Should you want every air molecule in the vicinity to get blatted by sound of an urgent and maximalist kind, you could also do a lot worse than Guilty Parents [], a band from Nottingham. Their self-issued Noro EP – their second tape and third release overall – feels slightly more hinged than Slimewave from last year, and has probably the most indie-friendly sound of anything reviewed this time out. However, the Butthole Surfery use of heavy vocal delay still pays dividends, and they explode into a Big Dancefloor-Friendly Riff with the dexterity of bands far more practiced and indulged than they (‘Whistle And I’ll Come To You…’ reminds me, chiefly, of …Trail Of Dead at their murkiest). Guilty Parents are shooting for the eccentric and obtuse on these five songs, and they largely succeed, but I have a hunch that the potential audience for this puzzlingly catchy psych-punk is larger than they give themselves credit for.

Rounding us off in a groovily circular fashion, jittery late-Seventies melodic punk with keyboards and glam-rock flourishes – specifically the two studio albums by The Boys, which have been reissued by Fire with bonus flimflam and nice cardboard sleeves. No less august an authority than ‘an Amazon customer reviewer’ reckons that if The Boys (1977) and Alternative Chartbusters (1978) had emerged just after the new millennium, The Boys would have been as big as The Strokes – which rather overlooks the fact that in reality, they were trading at the same time as The Ramones, the Buzzcocks and The Jam, with whom they toured. Despite warranting comparison to any of these, and as such playing about the trendiest music possible at the time, it never quite fell into place for the London quintet.

The canon (remember that old bugger?) has welcomed in lots of bands who did pretty much the same thing as The Boys, who have rather cruelly been left below with a sump of second-raters. Cruelly, because their approximately hour-long catalogue includes several legit bangers. The Boys starts with a rework of ‘Sick On You’, written by pre-Boys glam combo Hollywood Brats, and a Beatles cover, but ‘Tumble With Me’, ‘I Don’t Care’ and ‘Tenement Kids’ are faster than anything on Never Mind The Bollocks, and a closer approximation of the “77 punk = Chuck Berry played by pimply white boys” notion. Actually, it’s more like a Cheap Trick LP played at 45, but if you have a problem with that, I don’t think we can be friends.

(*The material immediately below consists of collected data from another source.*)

(* ===== verification/RateLimitScenario.v ===== *)
(** * Limiters at work

    Concrete limiters and clocks: the limiter's theorems evaluated, and two
    behaviours that its documentation does not describe. *)
From S2P Require Import Prelude GoText GoTime GoFloat GoFloatFacts Errors World RateLimit RateLimitFacts.
From Stdlib Require Import QArith.
#[local] Open Scope Z_scope.

Section RateLimitScenario.
Definition rl_clock (tick : nat) : time := zero_time.
Definition rl_range (m : gmap bytes bucket) : list (bytes * bucket) := map_to_list m.
Definition rl_range' (m : gmap bytes bucket) : list (bytes * bucket) := reverse (map_to_list m).

(** The reading [n] nanoseconds after the start of the process. *)
Definition rl_time (n : Z) : time := Time (wallToInternal + 4000000000) 0 (Some n) UTC.

Definition rl_config (cap : Z) (rate : float64) (clients ttl : Z) : Config :=
  mkConfig cap rate clients ttl RejectNew None.
Definition rl_limiter (cap : Z) (rate : float64) (clients ttl : Z) : Limiter :=
  mkLimiter cap rate clients ttl RejectNew rl_clock ∅.

Definition rl_cfg : Config := rl_config 10 (of_int 5) 2 0.
Definition rl_start : Limiter := rl_limiter 10 (of_int 5) 2 0.
Definition rl_a : bytes := &"203.0.113.7".
Definition rl_b : bytes := &"203.0.113.8".
Definition rl_one : Limiter := (allowLocked rl_range rl_start (rl_time 0) rl_a 1).2.

Lemma rl_reading n : 0 <= n < 2 ^ 62 -> reading true (rl_time n) n.
Proof. intros Hn. split; [by repeat split|]. by split. Qed.

Lemma rl_perm m : rl_range m ≡ₚ map_to_list m.
Proof. done. Qed.

Lemma rl_perm' m : rl_range' m ≡ₚ map_to_list m.
Proof. unfold rl_range'. by rewrite reverse_Permutation. Qed.

Lemma rl_start_inv : read_inv true rl_start.
Proof. by apply (New_read_inv true rl_clock rl_cfg). Qed.

Lemma rl_reaches_one : rtc (lstep rl_range true) rl_start rl_one.
Proof. apply rtc_once, (lstep_admit _ _ _ _ 0); [by apply rl_reading|reflexivity|done]. Qed.

Lemma rl_one_inv : read_inv true rl_one.
Proof. eapply lsteps_inv; [exact rl_perm|exact rl_start_inv|exact rl_reaches_one]. Qed.

(** Two decisions of one key in a row. *)
Definition rl_twice (l : Limiter) (key : bytes) (t1 t2 t3 : Z) : Decision * Decision :=
  let '(_, l1) := allowLocked rl_range l (rl_time t1) key 1 in
  let '(d2, l2) := allowLocked rl_range l1 (rl_time t2) key 1 in
  let '(d3, _) := allowLocked rl_range l2 (rl_time t3) key 1 in
  (d2, d3).
End RateLimitScenario.

(** ** Findings *)

(** Waiting [RetryAfter] may not be enough. A limiter of one token that refills
    at half a token per second denies a call at 0.482702939 s and reports that the
    next can be admitted 1.517297061 s later; that call is denied as well, because
    the two refills are rounded separately. *)
Theorem RetryAfter_can_be_short :
  let '(first, second) :=
    rl_twice (rl_limiter 1 (fdiv (of_int 1) (of_int 2)) 1000 0) rl_a 0 482702939 (482702939 + 1517297061) in
  Allowed first = false /\ RetryAfter first = 1517297061 /\ Allowed second = false.
Proof. vm_compute. split_and!; reflexivity. Qed.

(** Idle expiry can exceed the rate. With a TTL shorter than the time a bucket
    needs to fill, a key that pauses for the TTL starts over with a full bucket: ten
    tokens of capacity at one per second grant twenty within one second. *)
Theorem Idle_expiry_refills :
  (granted rl_range rl_a (rl_limiter 10 (of_int 1) 1000 Second)
     [(rl_time 0, rl_a, 10); (rl_time Second, rl_a, 10)]).1 = 20.
Proof. vm_compute. reflexivity. Qed.

(** ** Witnesses *)

Example Limiter_invariant_witness :
  Z.of_nat (size (buckets rl_one)) <= maxClients rl_one
  /\ decision_ok rl_one (allowLocked rl_range rl_one (rl_time 5) rl_b 3).1.
Proof.
  pose proof (Limiter_invariant rl_range rl_perm true rl_clock rl_cfg rl_start rl_one (rl_time 5) 5 rl_b 3) as H.
  destruct H as (Hs & _ & Hd).
  - vm_compute. reflexivity.
  - reflexivity.
  - exact rl_reaches_one.
  - apply rl_reading. done.
  - vm_compute. reflexivity.
  - done.
  - split; [exact Hs|exact Hd].
Defined.

Example Limiter_isolation_witness :
  exists b, buckets rl_one !! rl_a = Some b
    /\ let l' := (allowLocked rl_range rl_one (rl_time 5) rl_b 1).2 in
       buckets l' !! rl_a = Some b
       \/ buckets l' !! rl_a = None /\ maxClients rl_one <= Z.of_nat (size (buckets rl_one))
          /\ forgotten true rl_one (rl_time 5) rl_a b.
Proof.
  assert (exists b, buckets rl_one !! rl_a = Some b) as [b Hb]
    by (destruct (buckets rl_one !! rl_a) eqn:E; [by eexists|vm_compute in E; discriminate]).
  exists b. split; [exact Hb|].
  apply (Limiter_isolation rl_range rl_perm true rl_one (rl_time 5) 5 rl_b 1 rl_a b rl_one_inv).
  - apply rl_reading. done.
  - vm_compute. reflexivity.
  - done.
  - discriminate.
  - exact Hb.
Defined.

Example Limiter_order_independent_witness :
  allowLocked rl_range rl_one (rl_time 5) rl_b 1 = allowLocked rl_range' rl_one (rl_time 5) rl_b 1.
Proof. exact (Limiter_order_independent true rl_range rl_range' rl_one (rl_time 5) rl_b 1 rl_perm rl_perm' rl_one_inv). Defined.

Definition rl_calls : list (time * bytes * Z) :=
  [(rl_time 0, rl_a, 10); (rl_time 1000, rl_b, 4); (rl_time Second, rl_a, 5); (rl_time Second, rl_a, 1)].

Example Rate_bound_witness :
  (inject_Z (granted rl_range rl_a rl_start rl_calls).1
   <= 10 + fval (of_int 5) * nanos Second + 4 * (1 # 2147483648))%Q
  /\ (granted rl_range rl_a rl_start rl_calls).1 = 15.
Proof.
  split; [|vm_compute; reflexivity].
  apply (Rate_bound rl_range true rl_clock rl_cfg rl_start rl_a rl_calls 0 Second rl_perm).
  - vm_compute. reflexivity.
  - reflexivity.
  - reflexivity.
  - left. reflexivity.
  - exists 0. split; [by apply rl_reading|]. split; [done|]. split; [reflexivity|]. split; [done|].
    exists 1000. split; [by apply rl_reading|]. split; [done|]. split; [reflexivity|]. split; [done|].
    exists Second. split; [by apply rl_reading|]. split; [done|]. split; [reflexivity|]. split; [done|].
    exists Second. split; [by apply rl_reading|]. split; [done|]. split; [reflexivity|]. by split.
Defined.

Example Instant_burst_witness :
  exists d b', allowLocked rl_range rl_one (rl_time 0) rl_a 9 = (d, set_buckets rl_one (<[rl_a := b']> (buckets rl_one)))
    /\ Allowed d = true /\ Remaining d = 0.
Proof.
  set (b := mkBucket (of_int 9) (rl_time 0) (rl_time 0)).
  assert (buckets rl_one !! rl_a = Some b) as Hb by (vm_compute; reflexivity).
  destruct (Instant_burst rl_range true rl_one (rl_time 0) 0 rl_a 9 b 0 9 rl_one_inv) as (_ & d & b' & E & Ha & Hr & _).
  - by apply rl_reading.
  - done.
  - exact Hb.
  - by apply rl_reading.
  - done.
  - by apply of_int_exact.
  - exists d, b'. split; [exact E|]. split; [exact Ha|exact Hr].
Defined.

In common with every other first wave punk band’s second album, Alternative Chartbusters is a bit less frantic than the debut; although there are still ample pogo catalysts, like ‘Do The Contract’ and ‘Not Ready’, over fourteen songs The Boys tentatively explore new styles. These include ‘Heroine’, a brass-bolstered ballad with that plasticky gravitas later found on the second half of several Britpop albums; and a version of Mexican mambo number ‘Sway’, made famous by Dean Martin, in which someone shouts “oh you greasy wop!” during the bridge. Neither of these albums are totems of progressive politics: ‘Tumble With Me’, ‘USI’ and ‘Classified Susie’ collectively imply a world where irresistible sex symbols The Boys are tempted and troubled by the charms of myriad slatterns. This did also give us ‘Backstage Pass’, a song about staying loyal to a punk rock groupie, and specifically the lyric “You’ve had all The Jam / Even Paul’s old man / In their brand new Mercedes van.” So, there’s that.